AdMob Served Ads Use by Less Than Half of iPhone OS Devices in April

ZDNet’s headline

AdMob: iPhone OS devices lead Android OS products in US with ratio of 2 to 1

looks reasonable at face value. But, if you look at the data from Admob being discussed, I think ZDNet’s interpretation might benefit from another opinion (in this case, mine :-) . ZDNet’s article reports:

According to the findings in AdMob’s April 2010 Mobile Metrics Report, there were 8.7 million Android OS devices and 18.3 million iPhone OS devices (iPhone, iPad and iPod Touch) in the US last month.

It goes on to say:

Worldwide, AdMob found that there were 11.6 million Android OS devices versus 40.8 million iPhone OS devices, producing a 3.5 to 1 ratio.

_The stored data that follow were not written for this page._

(* ===== verification/NetlinkFacts.v ===== *)
(** * Theorems on netlink messages

    Receiving reads nothing outside the buffer, whatever came in; a message that was sent is
    read back as it was built. *)

From S2P Require Import Prelude Common CString Bytes Netlink.

(** ** Numbers in buffers *)

Lemma load_le_ok mem pos k : Forall is_byte mem -> 0 <= pos -> pos + Z.of_nat k <= Z.of_nat (length mem) ->
  exists v, load_le mem pos k = Ok v /\ 0 <= v < 256 ^ Z.of_nat k.
Proof.
  intros Hb Hp Hl. unfold load_le. rewrite load_ok by lia. eexists. split; [reflexivity|]. pose proof (un_le_range (take (Z.to_nat (Z.of_nat k)) (drop (Z.to_nat pos) mem))) as H.
  rewrite length_take, length_drop, Nat.min_l in H by lia. rewrite Nat2Z.id in *. apply H. by apply Forall_take, Forall_drop.
Qed.

Lemma load_le_app pre v k rest pos : pos = Z.of_nat (length pre) -> 0 <= v < 256 ^ Z.of_nat k -> load_le (pre ++ le k v ++ rest) pos k = Ok v.
Proof. intros -> Hv. unfold load_le. rewrite load_app by (done || by rewrite length_le). cbn [obind]. by rewrite un_le_le. Qed.

Lemma align_ge n : n <= NLA_ALIGN n < n + 4.
Proof. unfold NLA_ALIGN. pose proof (Z.div_mod (n + 3) 4). pose proof (Z.mod_pos_bound (n + 3) 4). lia. Qed.

Lemma align_id n : n mod 4 = 0 -> NLA_ALIGN n = n.
Proof. intros H. pose proof (Z.div_mod n 4). unfold NLA_ALIGN. replace (n + 3) with (3 + n / 4 * 4) by lia. rewrite Z.div_add by lia. change (3 / 4) with 0. lia. Qed.

Lemma align_mod n : NLA_ALIGN n mod 4 = 0.
Proof. unfold NLA_ALIGN. apply Z.mod_mul. lia. Qed.

(** ** Receiving anything *)

(** The data of the attribute is in the bytes from [lo] to [hi] of the receive buffer. *)
Definition attr_inside (lo hi : Z) (a : qd_nl_attr) : Prop :=
  exists p, a_data a = PRecv p /\ lo <= p /\ 0 <= a_len a /\ p + a_len a <= hi.

Lemma parse_inside buf hi : Forall is_byte buf -> hi <= Z.of_nat (length buf) -> forall fuel pos remaining acc,
  0 <= pos -> pos + remaining <= hi -> (QD_NETLINK_MAX_ATTRS <= fuel + length acc)%nat -> (length acc <= QD_NETLINK_MAX_ATTRS)%nat ->
  exists l, parse_attrs fuel buf pos remaining acc = Ok (acc ++ l) /\ Forall (attr_inside pos hi) l /\ (length (acc ++ l) <= QD_NETLINK_MAX_ATTRS)%nat.
Proof.
  intros Hb Hhi. induction fuel as [|fuel IH]; intros pos remaining acc Hp Hr Hf Ha; cbn [parse_attrs]; unfold NLA_OK;
    destruct (Z.ltb_spec remaining NLA_HDRLEN) as [Hs|Hs]; unfold NLA_HDRLEN in Hs; try (cbn [obind andb]; exists []; by rewrite app_nil_r).
  - destruct (load_le_ok buf pos 2 Hb) as (v & E & _); [lia..|]. rewrite E. cbn [obind]. destruct (Nat.ltb_spec (length acc) QD_NETLINK_MAX_ATTRS); [lia|]. rewrite andb_false_r. exists []. by rewrite app_nil_r.
  - destruct (load_le_ok buf pos 2 Hb) as (v & E & Hv); [lia..|]. rewrite E. cbn [obind]. unfold NLA_HDRLEN.
    destruct (Z.leb_spec 4 v) as [H4|H4], (Z.leb_spec v remaining) as [Hvr|Hvr]; cbn [andb]; try (exists []; by rewrite app_nil_r).
    destruct (Nat.ltb_spec (length acc) QD_NETLINK_MAX_ATTRS) as [Hn|Hn]; [|exists []; by rewrite app_nil_r].
    destruct (load_le_ok buf (pos + 2) 2 Hb) as (ty & Et & _); [lia..|]. rewrite Et. cbn [obind]. pose proof (align_ge v) as Hal.
    assert (u16 (v - 4) = v - 4) as Eu by (unfold u16, u16_mod; apply Z.mod_small; change (256 ^ Z.of_nat 2) with 65536 in Hv; lia).
    destruct (IH (pos + NLA_ALIGN v) (remaining - NLA_ALIGN v) (acc ++ [mkAttr ty (u16 (v - 4)) (PRecv (pos + 4))])) as (l & El & Hl & Hlen); [lia|lia|rewrite length_app; cbn; lia|rewrite length_app; cbn; lia|].
    rewrite <- (assoc_L (++)) in El, Hlen. eexists. split; [exact El|]. split; [|done]. apply Forall_cons. split.
    + exists (pos + 4). cbn. rewrite Eu. split; [done|]. lia.
    + eapply Forall_impl; [exact Hl|]. intros a (p & E1 & E2 & E3 & E4). exists p. split; [done|]. lia.
Qed.

Lemma recv_bytes_ok n l : exists n', recv_bytes n l = Ok (Z.of_nat (length (take (length (recv_buf n)) l)), n') /\
  recv_buf n' = take (length (recv_buf n)) l ++ drop (length (take (length (recv_buf n)) l)) (recv_buf n) /\ length (recv_buf n') = length (recv_buf n).
Proof.
  unfold recv_bytes. rewrite store_ok by (rewrite ?length_take; lia). cbn [obind]. eexists. split; [reflexivity|]. cbn [recv_buf set_recv_buf]. rewrite take_0. cbn [app]. split; [done|]. rewrite length_app, length_drop, !length_take. lia.
Qed.
(* ===== verification/Workqueue.v ===== *)
(** * src/core/qd_workqueue.c: work on the thread pool, completions on the event loop

    A work item goes from the thread that submits it, at once or through a timer of the
    loop, to the pool, whose worker runs its function and sends a message through a bounded
    channel to the loop, which calls the completion callback.  Threads are machines; a step
    is one access to shared data or one call of the pool, the channel, the timers or the
    allocator.  These are used by what they promise: the pool runs each task it accepts
    once, in any order ([ThreadPool]); the channel is a bounded queue whose receiver gets
    some prefix of it ([Channel]); the allocator never hands out an address in use
    ([Slab]).  What they answer, and the results of the work functions, are arguments of
    the steps. *)

From S2P Require Import Prelude Common.

Definition QD_WORK_OK : Z := 0.
Definition QD_WORK_CANCELLED : Z := -1.
Definition QD_WORK_ERROR : Z := -3.
Definition QD_WQ_BATCH : nat := 128.
Definition WQ_CHANNEL_CAPACITY : nat := 4096.

(** ** Data *)

(** Where the item is on its way; not in the code.  [Ran e]: the function returned, with
    errno [e], and the status is not stored yet. *)
Inductive stage := Waiting | Ran (e : Z) | Settled.

#[export] Instance stage_dec : EqDecision stage.
Proof. solve_decision. Defined.

(** Functions and pointers are numbers, 0 is NULL. *)
Record qd_work_item := mkItem { work_fn : Z; work_arg : Z; result : Z; status : Z; user_data : Z; delay_ms : Z; it_stage : stage }.

Definition with_status (x : Z) (i : qd_work_item) : qd_work_item := mkItem (work_fn i) (work_arg i) (result i) x (user_data i) (delay_ms i) (it_stage i).
Definition with_result (x : Z) (i : qd_work_item) : qd_work_item := mkItem (work_fn i) (work_arg i) x (status i) (user_data i) (delay_ms i) (it_stage i).
Definition at_stage (x : stage) (i : qd_work_item) : qd_work_item := mkItem (work_fn i) (work_arg i) (result i) (status i) (user_data i) (delay_ms i) x.

Record qd_workqueue := mkWq { on_complete : bool; complete_arg : Z; pending : Z; inflight : Z; draining : bool }.

(** What became of an item that was freed; not in the code.  [Refused]: the submission
    returned the code; [Dropped]: the pool refused it when its timer came. *)
Inductive fate := Completed | Ignored | Cancelled | Drained | Refused (code : Z) | Unallocated | Dropped.

#[export] Instance fate_dec : EqDecision fate.
Proof. solve_decision. Defined.

(** What the threads share.  [pool]: accepted tasks that no worker took yet; [timers]: items
    with their timeout; [calls]: the calls of the completion callback, as item, result,
    status and user data.  [filled] and the last five fields are logs: the items as they were
    filled in, by their address; the runs of work functions with
    result and errno, cancellations, items whose message did not fit into the channel,
    items that the loop skipped as delayed, and freed items. *)
Record system := mkSys {
  wq : qd_workqueue; items : gmap nat qd_work_item; filled : list qd_work_item;
  pool : list nat; timers : list (nat * Z); chan : list (nat * Z); calls : list (nat * Z * Z * Z);
  runs : list (nat * (Z * Z)); cancels : list nat; lost : list nat; parked : list nat; gone : list (nat * fate)
}.

Definition set_wq (q : qd_workqueue) (s : system) : system := mkSys q (items s) (filled s) (pool s) (timers s) (chan s) (calls s) (runs s) (cancels s) (lost s) (parked s) (gone s).
Definition set_items (m : gmap nat qd_work_item) (s : system) : system := mkSys (wq s) m (filled s) (pool s) (timers s) (chan s) (calls s) (runs s) (cancels s) (lost s) (parked s) (gone s).
Definition set_pool (l : list nat) (s : system) : system := mkSys (wq s) (items s) (filled s) l (timers s) (chan s) (calls s) (runs s) (cancels s) (lost s) (parked s) (gone s).
Definition set_timers (l : list (nat * Z)) (s : system) : system := mkSys (wq s) (items s) (filled s) (pool s) l (chan s) (calls s) (runs s) (cancels s) (lost s) (parked s) (gone s).
Definition set_chan (l : list (nat * Z)) (s : system) : system := mkSys (wq s) (items s) (filled s) (pool s) (timers s) l (calls s) (runs s) (cancels s) (lost s) (parked s) (gone s).
Definition set_calls (l : list (nat * Z * Z * Z)) (s : system) : system := mkSys (wq s) (items s) (filled s) (pool s) (timers s) (chan s) l (runs s) (cancels s) (lost s) (parked s) (gone s).
Definition set_runs (l : list (nat * (Z * Z))) (s : system) : system := mkSys (wq s) (items s) (filled s) (pool s) (timers s) (chan s) (calls s) l (cancels s) (lost s) (parked s) (gone s).
Definition set_cancels (l : list nat) (s : system) : system := mkSys (wq s) (items s) (filled s) (pool s) (timers s) (chan s) (calls s) (runs s) l (lost s) (parked s) (gone s).
Definition set_lost (l : list nat) (s : system) : system := mkSys (wq s) (items s) (filled s) (pool s) (timers s) (chan s) (calls s) (runs s) (cancels s) l (parked s) (gone s).
Definition set_parked (l : list nat) (s : system) : system := mkSys (wq s) (items s) (filled s) (pool s) (timers s) (chan s) (calls s) (runs s) (cancels s) (lost s) l (gone s).
Definition set_gone (l : list (nat * fate)) (s : system) : system := mkSys (wq s) (items s) (filled s) (pool s) (timers s) (chan s) (calls s) (runs s) (cancels s) (lost s) (parked s) l.

Definition add_pending (n : Z) (s : system) : system :=
  set_wq (mkWq (on_complete (wq s)) (complete_arg (wq s)) (i32 (pending (wq s) + n)) (inflight (wq s)) (draining (wq s))) s.
Definition add_inflight (n : Z) (s : system) : system :=
  set_wq (mkWq (on_complete (wq s)) (complete_arg (wq s)) (pending (wq s)) (i32 (inflight (wq s) + n)) (draining (wq s))) s.
Definition set_draining (s : system) : system :=
  set_wq (mkWq (on_complete (wq s)) (complete_arg (wq s)) (pending (wq s)) (inflight (wq s)) true) s.

(** An access to an item is undefined once the item was freed. *)
Definition read_item (id : nat) (s : system) : outcome qd_work_item := of_option (items s !! id).
Definition write_item (id : nat) (f : qd_work_item -> qd_work_item) (s : system) : outcome system :=
  let! i := read_item id s in Ok (set_items (<[id := f i]> (items s)) s).

(** Addresses are counted up, so an address is never used again. *)
Definition work_item_alloc (i : qd_work_item) (s : system) : nat * system :=
  let id := length (filled s) in
  (id, mkSys (wq s) (<[id := i]> (items s)) (filled s ++ [i]) (pool s) (timers s) (chan s) (calls s) (runs s) (cancels s) (lost s) (parked s) (gone s)).
Definition work_item_free (id : nat) (f : fate) (s : system) : outcome system :=
  let! _ := read_item id s in Ok (set_gone (gone s ++ [(id, f)]) (set_items (delete id (items s)) s)).

(** ** Submission *)

(** How an item starts: in the pool, by a timer, in the pool with a handle, or in the pool
    with others of a batch. *)
Inductive kind := KSubmit | KTimer | KHandle | KBatch.

(** [CAlloc k done todo]: the items of [todo] are to be allocated and filled in, those of
    [done] are; [CCall k ids n code]: [ids] are to be handed over, [n] were, the last answer
    was [code]. *)
Inductive client_pc :=
  | CAlloc (k : kind) (done : list nat) (todo : list (Z * Z * Z * Z))
  | CHandle (id : nat)
  | CAbort (k : kind) (ids : list nat)
  | CPending (k : kind) (ids : list nat)
  | CInflight (k : kind) (ids : list nat)
  | CCall (k : kind) (ids : list nat) (n code : Z)
  | CUndoPending (k : kind) (id : nat) (ids : list nat) (n code : Z)
  | CUndoInflight (k : kind) (id : nat) (ids : list nat) (n code : Z)
  | CUndoFree (k : kind) (id : nat) (ids : list nat) (n code : Z)
  | CCancel (id : nat)
  | CReturn (x : Z).

(** Function, argument, user data and delay. *)
Definition new_item (x : Z * Z * Z * Z) : qd_work_item := let '(fn, arg, ud, delay) := x in mkItem fn arg 0 QD_WORK_OK ud delay Waiting.

Definition qd_workqueue_submit (q : qd_workqueue) (work arg : Z) : client_pc := CAlloc KSubmit [] [(work, arg, complete_arg q, 0)].

Definition qd_workqueue_submit_batch (q : qd_workqueue) (l : list (Z * Z)) : client_pc :=
  if Z.of_nat (length l) <=? 0 then CReturn QD_ERR_INVAL else CAlloc KBatch [] ((fun '(work, arg) => (work, arg, complete_arg q, 0)) <$> l).

Definition qd_workqueue_submit_delayed (q : qd_workqueue) (work arg delay : Z) : client_pc := CAlloc KTimer [] [(work, arg, complete_arg q, delay)].

Definition qd_workqueue_submit_work (q : qd_workqueue) (work arg delay ud : Z) : client_pc :=
  CAlloc (if 0 <? delay then KTimer else KSubmit) [] [(work, arg, if negb (ud =? 0) then ud else complete_arg q, delay)].

Definition qd_workqueue_submit_cancellable (q : qd_workqueue) (work arg : Z) : client_pc := CAlloc KHandle [] [(work, arg, complete_arg q, 0)].

(** [h]: the item of the handle. *)
Definition qd_workqueue_cancel (h : option nat) : client_pc := match h with Some id => CCancel id | None => CReturn QD_ERR_INVAL end.

Definition qd_workqueue_pending (q : qd_workqueue) : Z := pending q.

(** The task or the timer that the item becomes. *)
Definition hand_over (k : kind) (id : nat) (s : system) : outcome system :=
  match k with
  | KTimer => let! i := read_item id s in Ok (set_timers (timers s ++ [(id, i32 (delay_ms i))]) s)
  | _ => Ok (set_pool (pool s ++ [id]) s)
  end.

(** One step; [answer] is what the allocator (0 for NULL), the pool or the loop answers to
    the call of the step. *)
Definition wq_client_step (answer : Z) (pc : client_pc) (s : system) : outcome (client_pc * system) :=
  match pc with
  | CAlloc k done [] => Ok (match k, done with KHandle, [id] => CHandle id | _, _ => CPending k done end, s)
  | CAlloc k done (i :: todo) =>
    if answer =? 0 then Ok (CAbort k done, s) else
    let '(id, s) := work_item_alloc (new_item i) s in Ok (CAlloc k (done ++ [id]) todo, s)
  | CHandle id => Ok (if answer =? 0 then CAbort KHandle [id] else CPending KHandle [id], s)
  | CAbort k [] => Ok (CReturn (match k with KHandle => 0 | _ => QD_ERR_NOMEM end), s)
  | CAbort k (id :: ids) => let! s := work_item_free id Unallocated s in Ok (CAbort k ids, s)
  | CPending k ids => Ok (CInflight k ids, add_pending (Z.of_nat (length ids)) s)
  | CInflight k ids => Ok (CCall k ids 0 QD_OK, add_inflight (Z.of_nat (length ids)) s)
  | CCall k [] n code => Ok (CReturn (match k with KBatch => n | KHandle => if code =? QD_OK then 1 else 0 | _ => code end), s)
  | CCall k (id :: ids) n code =>
    if answer =? QD_OK then let! s := hand_over k id s in Ok (CCall k ids (n + 1) QD_OK, s)
    else Ok (CUndoPending k id ids n answer, s)
  | CUndoPending k id ids n code => Ok (CUndoInflight k id ids n code, add_pending (-1) s)
  | CUndoInflight k id ids n code => Ok (CUndoFree k id ids n code, add_inflight (-1) s)
  | CUndoFree k id ids n code => let! s := work_item_free id (Refused code) s in Ok (CCall k ids n code, s)
  | CCancel id => let! s := write_item id (with_status QD_WORK_CANCELLED) s in Ok (CReturn QD_OK, set_cancels (id :: cancels s) s)
  | CReturn x => Ok (CReturn x, s)
  end.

We know this second statement can’t be correct because Apple’s own reported numbers are 85 million iPhone OS devices worldwide as of earlier this year (50 million iPhones and 35 million iPod touches). One could make the case that more than half of the iPhone and iPod touch units sold were not used during the measurement period because they were broken or not used.

So, let’s take a look at Admob’s summary of their:

April 2010 Mobile Metrics Report

Admob says in their first paragraph that Apple has sold an amazing 85 million iPhones and iPod touches over the past three years. So, where does the 40.8 million iPhone OS devices number come from? Admob states quite clearly that:

The numbers represent the unique devices that requested at least one ad from the AdMob network in April 2010. Please note these are not market estimates, rather data from our network that could be used to inform relative comparisons between the platforms.

Here’s something interesting that can be inferred from AdMob’s report, however. If 85 million iPhone OS devices have been sold worldwide and 40.8 million devices requested at least one advertisement from the AdMob network in April, then apps using AdMob’s ad service is only less than half of all the iPhone devices sold (assuming all are in use which is, admitedly probably not the case). So, if there is something qualitatively different about people who do and do not use apps with AdMob served ads, we need to be very careful about how we interpret data from these ad serving services (which is what I’ve been saying for at least the past year).